Arte / Muestras
Felipe Pino crea mundos propios con la
destreza de los grandes maestros, como demuestran las pinturas que
exhibe la Fundación OSDE.
"La
hora feliz ha llegado. El color y yo somos la misma persona." En
Marruecos, en 1912, Paul Klee consignó en su diario el milagro obrado en
él que aún nos estremece. Vale tanto como decir que la zarza bíblica
ardió en él, hablándole. Un siglo exacto discurrió hasta hoy y aquella
brasa ilumina la obra de Felipe Pino que se exhibe en el Espacio de Arte
de Fundación OSDE.
En los páramos de Castilla, terruño avaro, el campesino
dice: "Más bello, con más garbo, como la copa de un pino". Así es la
pintura de Felipe Pino, diverso y unicista, parangonable a Quevedo.
Gárrulo a veces como aquél, profundo, sombrío, perfecto. Aluvional como
la ganga del Nilo que fertiliza las tierras de Egipto, la pintura de
Pino metaboliza de modo alquímico riquezas y detritus, certezas,
premoniciones y espasmos, respiraciones entrecortadas y canto pleno.
Aquél prohijado cuando el color y el fautor son la misma persona.
Pino es hombre de su tiempo. Se sumergió en la convulsa
entraña de la Argentina doliente, creó y sostuvo un taller para niños
en la Villa 31 del padre Carlos Mugica y dio registro de los años de
plomo con fuerte y austera dignidad. Nunca panfletaria ni discursiva,
siempre desde la entraña misma de la pintura.

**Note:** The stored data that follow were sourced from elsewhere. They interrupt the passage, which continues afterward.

(** Looking for a key in any text stays inside the text: it ends, and what it gives back is a part of the
    text or an error. *)
Theorem json_value_safe input key : Z.of_nat (length input) + Z.of_nat (length key) + 2 < 2 ^ 32 ->
  exists r, qm_json_value input (Z.of_nat (length input)) key (Z.of_nat (length key)) = Ret r /\ value_inside input r.
Proof. intros H. unfold qm_json_value. apply (json_loop_inside input key H); [done|]. lia. Qed.

(** {"a":[1,{"b":2}],"c":"xy"} *)
Definition sample : list Z := [123; 34; 97; 34; 58; 91; 49; 44; 123; 34; 98; 34; 58; 50; 125; 93; 44; 34; 99; 34; 58; 34; 120; 121; 34; 125].
Lemma json_value_safe_witness : exists r, qm_json_value sample 26 [97] 1 = Ret r /\ value_inside sample r.
Proof. apply (json_value_safe sample [97]). reflexivity. Defined.

(** C40: the string directly behind the first occurrence of the quoted key, a colon and a quotation mark (no
    spaces) is found, whatever stands before and after it: the value starts behind the quotation mark and ends
    before the next one, so that it has none in it, also none that is escaped. *)
Theorem json_string_found pre key v post : let input := pre ++ quoted key ++ [58; 34] ++ v ++ [34] ++ post in
  Z.of_nat (length input) + Z.of_nat (length key) + 2 < 2 ^ 32 -> (forall j, (j < length pre)%nat -> ~ quoted_at input key j) -> ~ In 34 v ->
  exists a, qm_json_value input (Z.of_nat (length input)) key (Z.of_nat (length key)) = Ret (QM_EOK, Some (Z.of_nat a), Some (Z.of_nat (length v))) /\ take (length v) (drop a input) = v.
Proof.
  intros input Hs Hfirst Hv. exists (length pre + length key + 4)%nat.
  assert (length input = (length pre + length key + length v + length post + 5)%nat) as Hlen by (unfold input, quoted; rewrite !length_app; cbn [length]; rewrite length_app; cbn; lia).
  assert (drop (length pre + length key + 4) input = v ++ [34] ++ post) as Hd.
  { unfold input. rewrite (app_assoc pre), (app_assoc (pre ++ quoted key)). apply drop_app_length'. unfold quoted. rewrite !length_app. cbn [length]. rewrite length_app. cbn. lia. }
  split; [|rewrite Hd; apply take_app_length]. unfold qm_json_value.
  rewrite (json_loop_skip input key Hs _ 0 (length pre + 1)) by (lia || (intros j Hj; apply Hfirst; lia)). rewrite Z.add_0_l, Nat2Z.id.
  destruct (length input - (length pre + 1))%nat as [|n] eqn:En; [lia|]. cbn [json_loop]. rewrite (u32_id (Z.of_nat (length pre + 1) + _)) by (widths; lia).
  rewrite Z.geb_leb, (proj2 (Z.leb_gt _ _)) by lia. destruct (key_at_spec input key Hs (Z.of_nat (length pre + 1)) ltac:(lia) ltac:(lia)) as (b & -> & Hb). rewrite step_ret.
  assert (b = true) as ->.
  { apply Hb. split; [lia|]. unfold quoted_at. replace (Z.to_nat (Z.of_nat (length pre + 1) - 1)) with (length pre) by lia. unfold input. rewrite drop_app_length. apply take_app_length'. unfold quoted. cbn [length]. rewrite length_app. cbn. lia. }
  cbn [negb]. rewrite (u32_id (_ + 2)) by (widths; lia). rewrite Z.geb_leb, (proj2 (Z.leb_gt _ _)) by lia.
  assert (forall k c, (k < 2)%nat -> [58; 34] !! k = Some c -> input !! (length pre + length key + 2 + k)%nat = Some c) as Hc.
  { intros k c Hk Hkc. unfold input. rewrite (app_assoc pre), lookup_app_r, lookup_app_l; [rewrite <- Hkc; f_equal|cbn|]; unfold quoted; rewrite !length_app; cbn [length]; rewrite ?length_app; cbn; lia. }
  unfold char. rewrite (proj2 (Z.ltb_ge _ 0)) by lia. replace (Z.to_nat (Z.of_nat (length pre + 1) + Z.of_nat (length key) + 1)) with (length pre + length key + 2 + 0)%nat by lia. rewrite (Hc 0%nat 58) by (done || lia).
  cbn [of_option]. rewrite step_ret. cbn [Z.eqb negb Pos.eqb]. unfold json_read, char. rewrite (proj2 (Z.ltb_ge _ 0)) by lia.
  replace (Z.to_nat (Z.of_nat (length pre + 1) + Z.of_nat (length key) + 2)) with (length pre + length key + 2 + 1)%nat by lia. rewrite (Hc 1%nat 34) by (done || lia).
  cbn [of_option]. rewrite step_ret. cbn [Z.eqb Pos.eqb].
  rewrite (scan_stops input key Hs (fun c => c =? 34) _ _ v 34); [| lia | |apply List.Forall_forall; intros x Hx; apply Z.eqb_neq; by intros -> |done|lia].
  - rewrite step_ret. unfold finish. do 2 f_equal; [do 2 f_equal; lia|]. f_equal. rewrite u32_id by (widths; lia). lia.
  - replace (Z.to_nat (Z.of_nat (length pre + 1) + Z.of_nat (length key) + 2 + 1)) with (length pre + length key + 4)%nat by lia. rewrite Hd, app_assoc. apply take_app_length'. rewrite length_app. done.
Qed.
(* ===== verification/Hmac.v ===== *)
(** * Message authentication and one-time passwords (utility/hmac, utility/totp)

    HMAC with MD5 and SHA-1, whose digests are written as text, and the passwords made from
    it.  Both are those of the standards, RFC 2104 and RFC 4226. *)

From S2P Require Import Prelude Outcome Words Merkle Heap Digest Md5 Sha1 StrUtil.
Import list_relations.list list_basics.list Words Merkle Digest.
Open Scope Z_scope.

Module Hmac.

Definition KEY_IOPAD_SIZE : Z := 64.
Definition MD5_DIGEST_SIZE : nat := 16.
Definition SHA1_DIGEST_SIZE : nat := 20.

(** The pads: the key, filled up with zeros, and each byte combined with [x]. *)
Definition key_pad (x : Z) (key : list Z) : list Z := (fun b => Z.lxor b x) <$> copy_at (replicate 64 0) 0 key.

Definition hex_text (out : list Z) : list Z := out ≫= fun b => [Md5.qm_utils_hb2hex (Z.shiftr b 4); Md5.qm_utils_hb2hex b].

(** The text of both functions, with the functions of the digest as arguments.  [digest] says
    whether the buffer is there; the result has what is written to it. *)
Section hmac.
Context (starts : hash_context) (update : hash_context -> list Z -> hash_context) (finish : hash_context -> list Z * hash_context).

Definition qm_utils_hmac (msg : option (list Z)) (msg_len : Z) (digest : bool) (key : option (list Z)) (key_len : Z) : outcome (Z * list Z) :=
  match msg, key with
  | Some msg, Some key =>
      if negb digest then Ret (- QM_EINVAL, [])
      else if key_len >? KEY_IOPAD_SIZE then Ret (- QM_EINVAL, [])
      else
        k ← of_option (Heap.slice key 0 key_len);
        m ← of_option (Heap.slice msg 0 msg_len);
        let context := update starts (key_pad 0x36 k) in
        let context := update context m in
        let '(out, _) := finish context in
        let context := update starts (key_pad 0x5c k) in
        let context := update context out in
        let '(out, _) := finish context in
        Ret (QM_EOK, hex_text out)
  | _, _ => Ret (- QM_EINVAL, [])
  end.
End hmac.

Definition qm_utils_hmac_md5 : option (list Z) -> Z -> bool -> option (list Z) -> Z -> outcome (Z * list Z) :=
  qm_utils_hmac (Md5.qm_utils_md5_starts Md5.qm_utils_md5_init) Md5.qm_utils_md5_update Md5.qm_utils_md5_finish.
Definition qm_utils_hmac_sha1 : option (list Z) -> Z -> bool -> option (list Z) -> Z -> outcome (Z * list Z) :=
  qm_utils_hmac (Sha1.qm_utils_sha1_starts Sha1.qm_utils_sha1_init) Sha1.qm_utils_sha1_update Sha1.qm_utils_sha1_finish.

(** ** The standard (RFC 2104, keys of at most one block) *)

Definition xor_with (x : Z) (l : list Z) : list Z := Z.lxor x <$> l.
Definition rfc2104 (H : list Z -> list Z) (key m : list Z) : list Z :=
  let K := key ++ replicate (64 - length key) 0 in
  H (xor_with 0x5c K ++ H (xor_with 0x36 K ++ m)).

Lemma key_pad_spec x key : (length key <= 64)%nat -> key_pad x key = xor_with x (key ++ replicate (64 - length key) 0).
Proof.
  intros Hk. unfold key_pad, xor_with, copy_at. cbn [take app Nat.add]. rewrite drop_replicate. apply list_fmap_ext. intros _ b _. apply Z.lxor_comm.
Qed.

Lemma xor_bytes x l : is_u8 x -> List.Forall is_u8 l -> List.Forall is_u8 (xor_with x l).
Proof. intros Hx Hl. unfold xor_with. apply list.Forall_fmap. eapply list.Forall_impl; [exact Hl|]. intros b Hb. by apply lxor_u8. Qed.

Section hmac_proof.
Context (starts : hash_context) (update : hash_context -> list Z -> hash_context) (finish : hash_context -> list Z * hash_context).
Context (got : hash_context -> list Z -> Prop) (H : list Z -> list Z).
Context (start_got : got starts []).
Context (update_got : forall x m p, got x m -> List.Forall is_u8 p -> Z.of_nat (length p) < 2 ^ 32 -> got (update x p) (m ++ p)).
Context (finish_got : forall x m, got x m -> fst (finish x) = H m).
Context (H_bytes : forall m, List.Forall is_u8 (H m) /\ Z.of_nat (length (H m)) < 2 ^ 32).

Lemma hmac_is_rfc2104 msg key post post' : List.Forall is_u8 msg -> List.Forall is_u8 key -> Z.of_nat (length msg) < 2 ^ 31 -> (length key <= 64)%nat ->
  qm_utils_hmac starts update finish (Some (msg ++ post)) (Z.of_nat (length msg)) true (Some (key ++ post')) (Z.of_nat (length key)) = Ret (QM_EOK, hex_text (rfc2104 H key msg)).
Proof using start_got update_got finish_got H_bytes.
  intros Hm Hk Hml Hkl. unfold qm_utils_hmac. cbn [negb]. replace (Z.of_nat (length key) >? KEY_IOPAD_SIZE) with false by (symmetry; rewrite Z.gtb_ltb; apply Z.ltb_ge; unfold KEY_IOPAD_SIZE; lia).
  rewrite !StrUtil.str_slice_all. cbn [of_option]. rewrite !StrUtil.step_ret, !key_pad_spec by done. set (K := key ++ replicate (64 - length key) 0).
  assert (List.Forall is_u8 K) as HK by (apply list.Forall_app; split; [done|apply zeros_u8]).
  assert (forall x, is_u8 x -> got (update starts (xor_with x K)) (xor_with x K)) as Hpad.
  { intros x Hx. rewrite <- (app_nil_l (xor_with x K)) at 2. apply update_got; [done|by apply xor_bytes|]. unfold xor_with, K. rewrite length_fmap, length_app, length_replicate. lia. }
  assert (is_u8 0x36 /\ is_u8 0x5c) as [H36 H5c] by by split.
  pose proof (finish_got _ _ (update_got _ _ msg (Hpad 0x36 H36) Hm ltac:(lia))) as F1. destruct (finish (update (update starts (xor_with 54 K)) msg)) as [out c1]. cbn [fst] in F1. subst out.
  destruct (H_bytes (xor_with 54 K ++ msg)) as [Hb Hl].
  pose proof (finish_got _ _ (update_got _ _ _ (Hpad 0x5c H5c) Hb Hl)) as F2. destruct (finish (update (update starts (xor_with 92 K)) _)) as [out c2]. cbn [fst] in F2. by subst out.
Qed.
End hmac_proof.

(** Two digits for a byte, in small letters. *)
Definition hex_of (l : list Z) : list Z := l ≫= fun b => [at_ StrUtil.lower (b / 16); at_ StrUtil.lower (b mod 16)].
Lemma hex_text_of l : List.Forall is_u8 l -> hex_text l = hex_of l.
Proof.
  intros H. unfold hex_text, hex_of. induction H as [|b l Hb H IH]; [done|]. rewrite !bind_cons, IH. f_equal.
  assert (Md5.qm_utils_hb2hex (Z.shiftr b 4) = at_ StrUtil.lower (b / 16)) as -> by (apply Z.eqb_eq; on_bytes (fun b => Md5.qm_utils_hb2hex (Z.shiftr b 4) =? at_ StrUtil.lower (b / 16)) b Hb).
  f_equal. f_equal. apply Z.eqb_eq. on_bytes (fun b => Md5.qm_utils_hb2hex b =? at_ StrUtil.lower (b mod 16)) b Hb.
Qed.

Lemma init_buffer n : length (buffer (ctx (hash_init n))) = 64%nat /\ List.Forall is_u8 (buffer (ctx (hash_init n))).
Proof. split; [done|apply zeros_u8]. Qed.

Lemma hmac_md5_spec msg key post post' : List.Forall is_u8 msg -> List.Forall is_u8 key -> Z.of_nat (length msg) < 2 ^ 31 -> (length key <= 64)%nat ->
  qm_utils_hmac_md5 (Some (msg ++ post)) (Z.of_nat (length msg)) true (Some (key ++ post')) (Z.of_nat (length key)) = Ret (QM_EOK, hex_of (rfc2104 Md5.Rfc1321.md5 key msg)).
Proof.
  intros Hm Hk Hml Hkl. unfold qm_utils_hmac_md5. rewrite (hmac_is_rfc2104 _ _ _ (given Md5.Rfc1321.compress Md5.words4 Md5.md5_start) Md5.Rfc1321.md5); try done.
  - rewrite hex_text_of; [done|apply Md5.md5_digest_bytes].
  - apply Md5.starts_md5; apply init_buffer.
  - apply Md5.update_md5.
  - apply Md5.md5_finished.
  - intros x. destruct (Md5.md5_digest_bytes x) as [-> ?]. by split.
Qed.
Lemma hmac_sha1_spec msg key post post' : List.Forall is_u8 msg -> List.Forall is_u8 key -> Z.of_nat (length msg) < 2 ^ 31 -> (length key <= 64)%nat ->
  qm_utils_hmac_sha1 (Some (msg ++ post)) (Z.of_nat (length msg)) true (Some (key ++ post')) (Z.of_nat (length key)) = Ret (QM_EOK, hex_of (rfc2104 Sha1.FipsSha1.sha1 key msg)).
Proof.
  intros Hm Hk Hml Hkl. unfold qm_utils_hmac_sha1. rewrite (hmac_is_rfc2104 _ _ _ (given Sha1.FipsSha1.compress Sha1.words5 Sha1.sha1_start) Sha1.FipsSha1.sha1); try done.
  - rewrite hex_text_of; [done|apply Sha1.sha1_digest_bytes].
  - apply Sha1.starts_sha1; apply init_buffer.
  - apply Sha1.update_sha1.
  - apply Sha1.sha1_finished.
  - intros x. destruct (Sha1.sha1_digest_bytes x) as [-> ?]. by split.
Qed.

(** C30: for a message of less than 2^31 bytes and a key of at most 64 bytes the text is the HMAC of RFC 2104
    in hexadecimal digits, over the MD5 of RFC 1321 and the SHA-1 of FIPS 180-4; longer keys, which the standard
    hashes first, are refused, and so is every call in which the message, the buffer for the digest or the key is NULL. *)
Theorem hmac_correct msg key post post' : List.Forall is_u8 msg -> List.Forall is_u8 key -> Z.of_nat (length msg) < 2 ^ 31 ->
  let n := Z.of_nat (length msg) in let k := Z.of_nat (length key) in
  qm_utils_hmac_md5 (Some (msg ++ post)) n true (Some (key ++ post')) k = (if k <=? 64 then Ret (QM_EOK, hex_of (rfc2104 Md5.Rfc1321.md5 key msg)) else Ret (- QM_EINVAL, [])) /\
  qm_utils_hmac_sha1 (Some (msg ++ post)) n true (Some (key ++ post')) k = (if k <=? 64 then Ret (QM_EOK, hex_of (rfc2104 Sha1.FipsSha1.sha1 key msg)) else Ret (- QM_EINVAL, [])) /\
  forall omsg omsg_len digest okey okey_len, omsg = None \/ digest = false \/ okey = None ->
    qm_utils_hmac_md5 omsg omsg_len digest okey okey_len = Ret (- QM_EINVAL, []) /\ qm_utils_hmac_sha1 omsg omsg_len digest okey okey_len = Ret (- QM_EINVAL, []).
Proof.
  intros Hm Hk Hml n k. rewrite assoc by apply _. split; [|by intros [] ? ? [] ? [?|[-> |?]]]. destruct (Z.leb_spec k 64) as [H|H].
  - split; [apply hmac_md5_spec; done || lia|apply hmac_sha1_spec; done || lia].
  - assert ((k >? KEY_IOPAD_SIZE) = true) as E by (rewrite Z.gtb_ltb; by apply Z.ltb_lt).
    unfold qm_utils_hmac_md5, qm_utils_hmac_sha1, qm_utils_hmac. cbn [negb]. by rewrite E.
Qed.

Definition jefe : list Z := [0x4A; 0x65; 0x66; 0x65].
Definition question : list Z := [0x77; 0x68; 0x61; 0x74; 0x20; 0x64; 0x6F; 0x20; 0x79; 0x61; 0x20; 0x77; 0x61; 0x6E; 0x74; 0x20; 0x66; 0x6F; 0x72; 0x20; 0x6E; 0x6F; 0x74; 0x68; 0x69; 0x6E; 0x67; 0x3F].
Lemma hmac_correct_witness : qm_utils_hmac_sha1 (Some (question ++ [0])) 28 true (Some (jefe ++ [])) 4 = Ret (QM_EOK, hex_of (rfc2104 Sha1.FipsSha1.sha1 jefe question)) /\
  qm_utils_hmac_md5 (Some question) 28 false (Some jefe) 4 = Ret (- QM_EINVAL, []).
Proof.
  destruct (hmac_correct question jefe [0] []) as (_ & H & N).
  - by apply u8b_list.
  - by apply u8b_list.
  - reflexivity.
  - split; [exact H|]. apply (N (Some question) 28 false (Some jefe) 4). right. left. reflexivity.
Defined.

(** The second test of RFC 2202: effcdf6ae5eb2fa2d27416d5f184df9c259a7c79. *)
Example hmac_rfc2202 : qm_utils_hmac_sha1 (Some question) 28 true (Some jefe) 4 =
  Ret (QM_EOK, hex_of [0xEF; 0xFC; 0xDF; 0x6A; 0xE5; 0xEB; 0x2F; 0xA2; 0xD2; 0x74; 0x16; 0xD5; 0xF1; 0x84; 0xDF; 0x9C; 0x25; 0x9A; 0x7C; 0x79]).
Proof. vm_compute. reflexivity. Qed.
End Hmac.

Se alimentó de la euritmia constructiva de Manuel
Álvarez, maestro en rigores conceptuales y estéticos a ultranza. La
regla estrecha asaltada por la labor en el Banco Municipal de Préstamos,
donde debió pesar los oros familiares, cuadros, esculturas y objetos
variopintos que atiborran los sótanos de la institución. La carga era
-es- múltiple. Pino vio luces y sombras, deseos, aspiraciones y
fracasos, entreverados como el tesoro del inconsciente. Esta marca no lo
abandonó jamás. Vislumbres de la desdicha y la exaltación encienden
fuegos inéditos en su pintura. Del magma de otros, nunca ajenos, surgen
estos reclamos súbitos que laceran la pupila. Son fragmentos de objetos
nimios, cotidianos, revelados a pulso de pasión, de pincelada viboreante
en fondos ricos o diluidos de materia pigmentaria. El pincel fustiga,
acaricia, se pliega, se rebela con empastes o desvalimientos. " Il vero poetico é il vero metafisico ", dijo Vico y confirma Felipe Pino.
Pino es uno y varios. Actuante en entresijos sociales y
replegado hacia un interior regido por la pintura, indisolublemente
unidos. La muestra de OSDE lo despliega en décadas de producción.
Eduardo Stupía, compañero de formación y artista de singular valor, lee
desde la curaduría y el texto del catálogo este desarrollo magnífico.
Todo lo que pueda decirse es redundante y menor. Advierte las templanzas
cálidas de Vouillard y Bonnard, resabios de Toulouse-Lautrec,
sabidurías estructurales de Cézanne, rasgos de Picasso, transparencias
de Matisse, cargas matéricas de Chaim Soutine, serenidades metafísicas
de Fortunato Lacámera, magmas de Policastro, joyantes sottovoce de Victorica y acordes de Pedro Figari. Pero Pino no depreda, se reconoce en aristas de otros para ser él mismo.
Pino reencarna la magia seductora de Sherezade, aquella
doncella que conjuró la muerte por gracia de su narración a lo largo de
mil y una noches. Acorde a su tiempo, Felipe Pino secuencia con
brevedad un espasmo narrativo a lo Alfred Hitchcock. Alguien llama a la
puerta, que se abre al abismo más temido por imprevisible. Escaleras
empinadas y estrechas que no llevan a ninguna parte, como las de
Piranesi, son inolcutables escenarios precarios, porteños y de otras
partes.
La secuencia es humorística. Gráficamente
autorreferente, como los personajes que portan bastidores de los que
emerge sólo su perfil, tal vez surgido de aquellos depósitos del Banco
de Préstamos donde lo sacro y lo profano, el valor y la quincalla,
convivirán en penumbras armonizantes. O en los depósitos de atrezo y
escenografía del Teatro Colón donde Pino trabajó y, de reojo, atesoró la
materia de sus sueños, de su pintura.